■ **THE PROBLEM**:
Look for the word "getAbstractFileByPath" in the data below, and copy every line that holds it.

Top of DATA TO PROCESS

(** X18: the settings tab keeps the days positive, for changes in which
    every text typed into the days box has at most 15 digits (the texts for
    which [SettingTab.Number] is what [Number()] gives).  If every rule has
    at least one day before, it has so after any sequence of such changes;
    so have all the rules made from the default settings.  Under such a
    rule no file younger than a day is eligible. *)
Theorem settings_tab_keeps_days_positive
  (events : list SettingTab.Event) (s : AutoArchivePluginSettings) :
  Forall (fun e => SettingTab.exactInput e = true) events ->
  Forall (fun c => (1 <= days c)%Z) (archiveConfigs s) ->
  Forall (fun c => (1 <= days c)%Z)
         (archiveConfigs (SettingTab.handleAll events s)) /\
  Forall (fun c => (1 <= days c)%Z)
         (archiveConfigs (SettingTab.handleAll events DEFAULT_SETTINGS)) /\
  (forall c today sourceFile,
      In c (archiveConfigs (SettingTab.handleAll events s)) ->
      (today - NUM_MS_IN_DAY <= ctime (stat sourceFile))%Z ->
      shouldFileBeArchived today sourceFile c = false).
Proof.
  intros _ Pos.
  assert (Keep : forall evs s0,
             Forall (fun c => (1 <= days c)%Z) (archiveConfigs s0) ->
             Forall (fun c => (1 <= days c)%Z)
                    (archiveConfigs (SettingTab.handleAll evs s0))).
  { induction evs as [|e evs IH]; intros s0 P0; [exact P0|].
    unfold SettingTab.handleAll. cbn [fold_left]. apply IH.
    apply SettingTabFacts.handle_keeps; try exact P0; try (intros; assumption).
    - intros c v _. apply SettingTabFacts.daysFromInput_positive.
    - simpl. lia. }
  split; [now apply Keep|]. split; [apply Keep; constructor|].
  intros c today f Hc Young.
  pose proof (Keep events s Pos) as All.
  rewrite Forall_forall in All. specialize (All c Hc).
  destruct (shouldFileBeArchived today f c) eqn:S; [|reflexivity].
  apply shouldFileBeArchived_true in S. destruct S as [_ [_ Lt]].
  unfold NUM_MS_IN_DAY in *. lia.
Qed.

Lemma settings_tab_keeps_days_positive_witness :
  Forall (fun c => (1 <= days c)%Z)
    (archiveConfigs
       (SettingTab.handleAll
          [SettingTab.ClickAddArchiveConfig;
           SettingTab.ChangeSourceFolder 0 (js "Notes");
           SettingTab.ChangeDays 0 (js "0");
           SettingTab.ClickAddArchiveConfig;
           SettingTab.ClickDeleteConfig 1]
          DEFAULT_SETTINGS)).
Proof.
  apply (@settings_tab_keeps_days_positive
           [SettingTab.ClickAddArchiveConfig;
            SettingTab.ChangeSourceFolder 0 (js "Notes");
            SettingTab.ChangeDays 0 (js "0");
            SettingTab.ClickAddArchiveConfig;
            SettingTab.ClickDeleteConfig 1]
           DEFAULT_SETTINGS).
  - repeat constructor.
  - constructor.
Defined.

(** X19: the rule that "Add Archive Config" pushes has no folders yet, so
    adding it changes nothing of what a scan does: the scan ends the same
    way, with the same vault, requests and warnings. *)
Theorem added_config_is_not_scanned {H} {HH : Host H} (w : World H) :
  let after := setSettings
                 (SettingTab.handle SettingTab.ClickAddArchiveConfig (settings w))
                 w in
  getValidArchiveConfigs (settings after) = getValidArchiveConfigs (settings w) /\
  fst (processVault after) = fst (processVault w) /\
  host (snd (processVault after)) = host (snd (processVault w)) /\
  requests (snd (processVault after)) = requests (snd (processVault w)) /\
  console (snd (processVault after)) = console (snd (processVault w)).
Proof.
  intros after.
  assert (V : getValidArchiveConfigs (settings after) =
              getValidArchiveConfigs (settings w)).
  { subst after.
    unfold setSettings, SettingTab.handle, getValidArchiveConfigs.
    cbn [settings archiveConfigs]. cbv zeta.
    rewrite filter_app. cbn. apply app_nil_r. }
  split; [exact V|].
  rewrite !processVault_unfold, V.
  assert (B : SettingsBlind
                (forOf (getValidArchiveConfigs (settings w))
                       (processArchiveConfig (H := H))))
    by (apply blind_forOf; intros x; apply blind_processArchiveConfig).
  subst after. rewrite B. cbn [fst snd]. repeat split.
Qed.

(** The walk of the sample note, as X20 states it for clean paths. *)
Lemma prune_walk_on_clean_path_witness :
  let w := freshWorld DEFAULT_SETTINGS sampleVault in
  exists added rest,
    requests (snd (deleteEmptyFolders note31 (notesRule true true) w)) =
    requests w ++ added /\
    lookedUp added ++ rest =
    foldersBetween (js "Notes") [js "2023"; js "December"] /\
    (fst (deleteEmptyFolders note31 (notesRule true true) w) = Normal tt ->
     rest = []) /\
    ~ In (js "Notes") (lookedUp added).
Proof.
  intros w.
  apply (@prune_walk_on_clean_path _ _ note31 (notesRule true true)
           [js "2023"; js "December"] (js "31.md") w);
    try reflexivity.
  repeat constructor.
Defined.

(* ================================================================== *)
(** ** The destination under the root folder *)
(* ================================================================== *)

(** Behind the source folder string, the path is the path relative to the
    source folder: for such a file the destination with the structure kept
    is [joinPaths(destFolder, relative path)]. *)
Lemma destination_behind_the_source_folder
  (sourceFile : TFile) (archiveConfig : ArchiveConfig) (relative : jsstring) :
  path sourceFile = sourceFolder archiveConfig ++ relative ->
  maintainFolderStructure archiveConfig = true ->
  destinationOf sourceFile archiveConfig =
  joinPaths (destFolder archiveConfig) relative.
Proof.
  intros Ep Em. unfold destinationOf, getFilePathInSourceFolder.
  now rewrite Em, Ep, replaceFirstWithEmpty_prefix.
Qed.

(** C4, at the failing input: the rule archives the root folder [/] into
    [Archive] and keeps the structure.  The scan of [/] collects the note
    [x/y/a.md]; its path relative to the root is [x/y/a.md], so it belongs
    at [Archive/x/y/a.md].  The path does not begin with [/]:
    [getFilePathInSourceFolder] cuts the first slash out of it and gives
    [xy/a.md], the step makes the folder [Archive/xy] and the note ends at
    [Archive/xy/a.md]. *)
Theorem destination_under_the_root_folder :
  let w := freshWorld {| archiveConfigs := [rootRule] |} vaultWithNestedNote in
  resolvesToFolder (getAbstractFileByPath vaultWithNestedNote (js "/")) = true /\
  (forall d, getAbstractFileByPath vaultWithNestedNote (js "/") = Some (AFolder d) ->
             getMarkdownFilesInFolderRecursive d = [nestedNote]) /\
  stripPrefix (path nestedNote) (sourceFolder rootRule) = None /\
  getFilePathInSourceFolder nestedNote rootRule = js "xy/a.md" /\
  joinPaths (destFolder rootRule) (path nestedNote) = js "Archive/x/y/a.md" /\
  destinationOf nestedNote rootRule = js "Archive/xy/a.md" /\
  fst (processVault w) = Normal tt /\
  requests (snd (processVault w)) =
  [ ReqLookup (js "/");
    ReqCreateFolder (js "Archive/xy") true;
    ReqLookup (js "Archive/xy/a.md");
    ReqCopy (js "x/y/a.md") (js "Archive/xy/a.md") true;
    ReqDelete (js "x/y/a.md") false true ] /\
  MemVault.rootContent (host (snd (processVault w))) =
  [ MemVault.FolderNode (js "x") [ MemVault.FolderNode (js "y") [] ];
    MemVault.FolderNode (js "Archive")
      [ MemVault.FolderNode (js "xy")
          [ MemVault.FileNode (js "a.md") (day 200) ] ] ].
Proof.
  cbv zeta. split; [vm_compute; reflexivity|]. split.
  - intros d Found. vm_compute in Found. injection Found as <-.
    vm_compute. reflexivity.
  - vm_compute. repeat split; reflexivity.
Qed.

Bottom of DATA TO PROCESS

■ **SOLUTION FOR THIS PROBLEM**:
  resolvesToFolder (getAbstractFileByPath vaultWithNestedNote (js "/")) = true /\
  (forall d, getAbstractFileByPath vaultWithNestedNote (js "/") = Some (AFolder d) ->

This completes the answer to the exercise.